Collect all lines below with the string "global".

_ _ _ _ _

(* ===== verification/Decimal.v ===== *)
(** * Characters and decimal numbers

    What the text components share: string literals as bytes, the decimal digits of a
    number as the reference the conversion loops are compared with, and the value of a
    string of digits. *)

From Stdlib Require Import String Ascii.
From S2P Require Import Prelude.

(** ** Characters *)

(** The bytes of a string literal, without the terminating NUL. *)
Fixpoint text (s : String.string) : list Z :=
  match s with
  | EmptyString => []
  | String c s => Z.of_N (N_of_ascii c) :: text s
  end.

#[global] Arguments text s%_string_scope.

Definition chr_zero : Z := 48.
Definition chr_minus : Z := 45.
Definition chr_dot : Z := 46.
Definition chr_comma : Z := 44.
Definition chr_newline : Z := 10.
Definition chr_space : Z := 32.

(** The C string in an array: the characters up to the first NUL. *)
Fixpoint c_string (a : list Z) : option (list Z) :=
  match a with
  | [] => None
  | c :: a => if decide (c = 0)%Z then Some [] else s ← c_string a; Some (c :: s)
  end.

Definition no_nul (s : list Z) : Prop := Forall (fun c => c <> 0%Z) s.

Lemma c_string_app s rest : no_nul s -> c_string (s ++ 0%Z :: rest) = Some s.
Proof. induction 1 as [|c s Hc _ IH]; simpl; [done|]. by rewrite decide_False, IH by done. Qed.

Lemma no_nul_app s1 s2 : no_nul s1 -> no_nul s2 -> no_nul (s1 ++ s2).
Proof. apply Forall_app_2. Qed.

Lemma no_nul_take n s : no_nul s -> no_nul (take n s).
Proof. apply Forall_take. Qed.

Lemma text_no_nul_dec (s : list Z) : bool_decide (Forall (fun c => c <> 0%Z) s) = true -> no_nul s.
Proof. apply bool_decide_eq_true_1. Qed.

(** Closed texts have no NUL. *)
Ltac closed_text := apply text_no_nul_dec; vm_compute; reflexivity.

(** ** Decimal digits *)

(** The digits of [val], least significant first, at most [n]. *)
Fixpoint low_digits (n : nat) (val : Z) : list Z :=
  match n with
  | O => []
  | S n => if decide (0 < val)%Z then (chr_zero + val mod 10)%Z :: low_digits n (val / 10)%Z else []
  end.

Lemma low_digits_step n val :
  low_digits (S n) val = if decide (0 < val)%Z then (chr_zero + val mod 10)%Z :: low_digits n (val / 10)%Z else [].
Proof. done. Qed.

#[global] Arguments low_digits : simpl never.

(** Twenty digits are enough for 64 bits. *)
Definition digits (val : Z) : list Z := if decide (val = 0)%Z then [chr_zero] else reverse (low_digits 20 val).

Definition int_text (v : Z) : list Z := (if decide (v < 0)%Z then [chr_minus] else []) ++ digits (Z.abs v).

Definition is_digit (c : Z) : Prop := (48 <= c <= 57)%Z.

#[global] Instance is_digit_dec c : Decision (is_digit c).
Proof. unfold is_digit. apply _. Defined.

(** The value of a string of digits, read after a prefix of value [acc]. *)
Definition dec_step (acc c : Z) : Z := (10 * acc + (c - 48))%Z.
Definition dec_value (acc : Z) (ds : list Z) : Z := foldl dec_step acc ds.

Lemma low_digits_is_digit n val : Forall is_digit (low_digits n val).
Proof.
  revert val. induction n as [|n IH]; intros val; [constructor|].
  rewrite low_digits_step. case_decide; constructor; [|apply IH]. unfold is_digit, chr_zero.
  pose proof (Z.mod_pos_bound val 10). lia.
Qed.

Lemma digits_is_digit val : Forall is_digit (digits val).
Proof.
  unfold digits. case_decide; [by repeat constructor|]. rewrite Forall_reverse. apply low_digits_is_digit.
Qed.

Lemma digits_no_nul val : no_nul (digits val).
Proof. eapply Forall_impl; [apply digits_is_digit|]. unfold is_digit. intros. lia. Qed.

(** The number of digits. *)
Lemma low_digits_length n val e :
  (0 <= val < 10 ^ Z.of_nat n)%Z ->
  (length (low_digits n val) <= e <-> (val < 10 ^ Z.of_nat e)%Z).
Proof.
  revert val e. induction n as [|n IH]; intros val e Hv.
  { assert (val = 0)%Z as -> by (simpl in Hv; lia). simpl. split; [|lia]. intros _. apply Z.pow_pos_nonneg; lia. }
  rewrite Nat2Z.inj_succ, Z.pow_succ_r in Hv by lia. rewrite low_digits_step. case_decide as Hpos.
  - cbn [length]. destruct e as [|e]; [split; [lia|simpl; lia]|].
    rewrite Nat2Z.inj_succ, Z.pow_succ_r by lia.
    assert (Hd : (0 <= val / 10 < 10 ^ Z.of_nat n)%Z).
    { split; [apply Z.div_pos; lia|]. apply Z.div_lt_upper_bound; lia. }
    specialize (IH (val / 10)%Z e Hd). split.
    + intros Hl. apply Z.nle_gt. intros Hge. apply (Z.div_le_lower_bound val 10) in Hge; [|lia].
      destruct IH as [IH _]. specialize (IH ltac:(lia)). lia.
    + intros Hlt. destruct IH as [_ IH]. apply le_n_S, IH. apply Z.div_lt_upper_bound; lia.
  - assert (val = 0)%Z as -> by lia. simpl. split; [|lia]. intros _. apply Z.pow_pos_nonneg; lia.
Qed.

Definition twenty_digits (val : Z) : Prop := (0 <= val < 10 ^ Z.of_nat 20)%Z.

Lemma u64_twenty_digits val : in_word 64 val -> twenty_digits val.
Proof.
  unfold in_word, twenty_digits. change (10 ^ Z.of_nat 20)%Z with 100000000000000000000%Z. lia.
Qed.

Lemma u32_twenty_digits val : in_word 32 val -> twenty_digits val.
Proof.
  unfold in_word, twenty_digits. change (10 ^ Z.of_nat 20)%Z with 100000000000000000000%Z. lia.
Qed.

Lemma digits_length val e :
  twenty_digits val -> 0 < e -> (length (digits val) <= e <-> (val < 10 ^ Z.of_nat e)%Z).
Proof.
  intros Hv He. unfold digits. case_decide as H0.
  - subst. simpl. split; [|lia]. intros _. apply Z.pow_pos_nonneg; lia.
  - rewrite length_reverse. by apply low_digits_length.
Qed.

Lemma digits_length_pos val : twenty_digits val -> 0 < length (digits val).
Proof.
  intros Hv. unfold digits. case_decide; [simpl; lia|]. rewrite length_reverse.
  unfold twenty_digits in Hv. rewrite low_digits_step, decide_True by lia. simpl. lia.
Qed.

Lemma digits_length_u32 val : in_word 32 val -> length (digits val) <= 10.
Proof.
  intros Hv. apply digits_length; [by apply u32_twenty_digits|lia|]. unfold in_word in Hv.
  change (10 ^ Z.of_nat 10)%Z with 10000000000%Z. lia.
Qed.

Lemma digits_length_u64 val : in_word 64 val -> length (digits val) <= 20.
Proof.
  intros Hv. apply digits_length; [by apply u64_twenty_digits|lia|]. by apply u64_twenty_digits.
Qed.

(** Digits and value are inverse. *)
Lemma dec_value_app acc xs ys : dec_value acc (xs ++ ys) = dec_value (dec_value acc xs) ys.
Proof. apply foldl_app. Qed.

Lemma dec_value_acc acc ds : dec_value acc ds = (acc * 10 ^ Z.of_nat (length ds) + dec_value 0 ds)%Z.
Proof.
  revert acc. induction ds as [|d ds IH] using rev_ind; intros acc; [cbn; lia|].
  rewrite !dec_value_app, (IH acc), length_app, Nat.add_1_r, Nat2Z.inj_succ, Z.pow_succ_r by lia.
  cbn [dec_value foldl]. unfold dec_value, dec_step. cbn [foldl]. lia.
Qed.

Lemma dec_value_low n val :
  (0 <= val < 10 ^ Z.of_nat n)%Z -> dec_value 0 (reverse (low_digits n val)) = val.
Proof.
  revert val. induction n as [|n IH]; intros val Hv; [simpl in *; change (0 = val)%Z; lia|].
  rewrite Nat2Z.inj_succ, Z.pow_succ_r in Hv by lia. rewrite low_digits_step. case_decide.
  - rewrite reverse_cons, dec_value_app, IH.
    + unfold dec_value, dec_step, chr_zero. simpl. pose proof (Z.div_mod val 10). lia.
    + split; [apply Z.div_pos; lia|]. apply Z.div_lt_upper_bound; lia.
  - change (0 = val)%Z. lia.
Qed.

Lemma dec_value_digits val : twenty_digits val -> dec_value 0 (digits val) = val.
Proof.
  intros Hv. unfold digits. case_decide; [by subst|]. by apply dec_value_low.
Qed.

Lemma digits_inj x y : twenty_digits x -> twenty_digits y -> digits x = digits y -> x = y.
Proof. intros Hx Hy H. rewrite <- (dec_value_digits x Hx), H. by apply dec_value_digits. Qed.

(** A digit string cut into a head of [k] zeros and the digits proper. *)
Definition padded (k : nat) (val : Z) : list Z := replicate (k - length (digits val)) chr_zero ++ digits val.

Lemma padded_length k val : length (digits val) <= k -> length (padded k val) = k.
Proof. intros H. unfold padded. rewrite length_app, length_replicate. lia. Qed.

Lemma dec_value_padded k val : twenty_digits val -> dec_value 0 (padded k val) = val.
Proof.
  intros Hv. unfold padded. rewrite dec_value_app.
  assert (Hz : forall n, dec_value 0 (replicate n chr_zero) = 0%Z) by (intros n; by induction n).
  rewrite Hz. by apply dec_value_digits.
Qed.

(** More room than digits changes nothing. *)
Lemma low_digits_room n m val :
  (0 <= val < 10 ^ Z.of_nat n)%Z -> n <= m -> low_digits m val = low_digits n val.
Proof.
  revert m val. induction n as [|n IH]; intros m val Hv Hm.
  - assert (val = 0)%Z as -> by (simpl in Hv; lia). by destruct m.
  - rewrite Nat2Z.inj_succ, Z.pow_succ_r in Hv by lia. destruct m as [|m]; [lia|].
    rewrite !low_digits_step. case_decide; [|done]. f_equal. apply IH; [|lia].
    split; [apply Z.div_pos; lia|]. apply Z.div_lt_upper_bound; lia.
Qed.

(** ** Reversal in place *)

(** The loop that swaps from both ends; [n] bounds the turns. *)
Fixpoint swap_loop (n i j : nat) (tmp : list Z) : option (list Z) :=
  if decide (i < j) then
    match n with
    | O => None
    | S n =>
        c ← load tmp i;
        d ← load tmp j;
        tmp ← store tmp i d;
        tmp ← store tmp j c;
        swap_loop n (S i) (j - 1) tmp
    end
  else Some tmp.

Lemma swap_loop_ok n pre m post :
  length m <= n ->
  swap_loop n (length pre) (length pre + length m - 1) (pre ++ m ++ post) = Some (pre ++ reverse m ++ post).
Proof.
  revert pre m post. induction n as [|n IH]; intros pre m post Hn.
  { destruct m; [|simpl in Hn; lia]. simpl. by rewrite decide_False by lia. }
  destruct m as [|x m]; [simpl; by rewrite decide_False by lia|].
  destruct m as [|y m _] using rev_ind; [simpl; by rewrite decide_False by lia|].
  cbn [swap_loop]. rewrite decide_True by len.
  replace (length pre + length (x :: m ++ [y]) - 1) with (length (pre ++ x :: m)) by len.
  replace (pre ++ (x :: m ++ [y]) ++ post) with ((pre ++ x :: m) ++ y :: post)
    by (rewrite <- app_assoc; simpl; by rewrite <- app_assoc).
  assert (E : (pre ++ x :: m) ++ y :: post = pre ++ x :: m ++ y :: post) by (by rewrite <- app_assoc).
  rewrite E, load_middle. cbn [mbind option_bind]. rewrite <- E, load_middle. cbn [mbind option_bind].
  rewrite E, store_middle. cbn [mbind option_bind].
  assert (E' : pre ++ y :: m ++ y :: post = (pre ++ y :: m) ++ y :: post) by (by rewrite <- app_assoc).
  rewrite E'. replace (length (pre ++ x :: m)) with (length (pre ++ y :: m)) at 1 by len.
  rewrite store_middle. cbn [mbind option_bind].
  specialize (IH (pre ++ [y]) m (x :: post)). rewrite !length_app in IH. simpl in IH.
  rewrite !length_app. cbn [length]. rewrite <- !app_assoc in *. simpl in *.
  replace (length pre + S (length m) - 1) with (length pre + 1 + length m - 1) by lia.
  replace (S (length pre)) with (length pre + 1) by lia.
  rewrite reverse_cons, reverse_app. simpl. rewrite <- app_assoc. apply IH. len.
Qed.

_ _ _ _ _

ANSWER TO THE PROBLEM:
#[global] Arguments text s%_string_scope.
#[global] Arguments low_digits : simpl never.
#[global] Instance is_digit_dec c : Decision (is_digit c).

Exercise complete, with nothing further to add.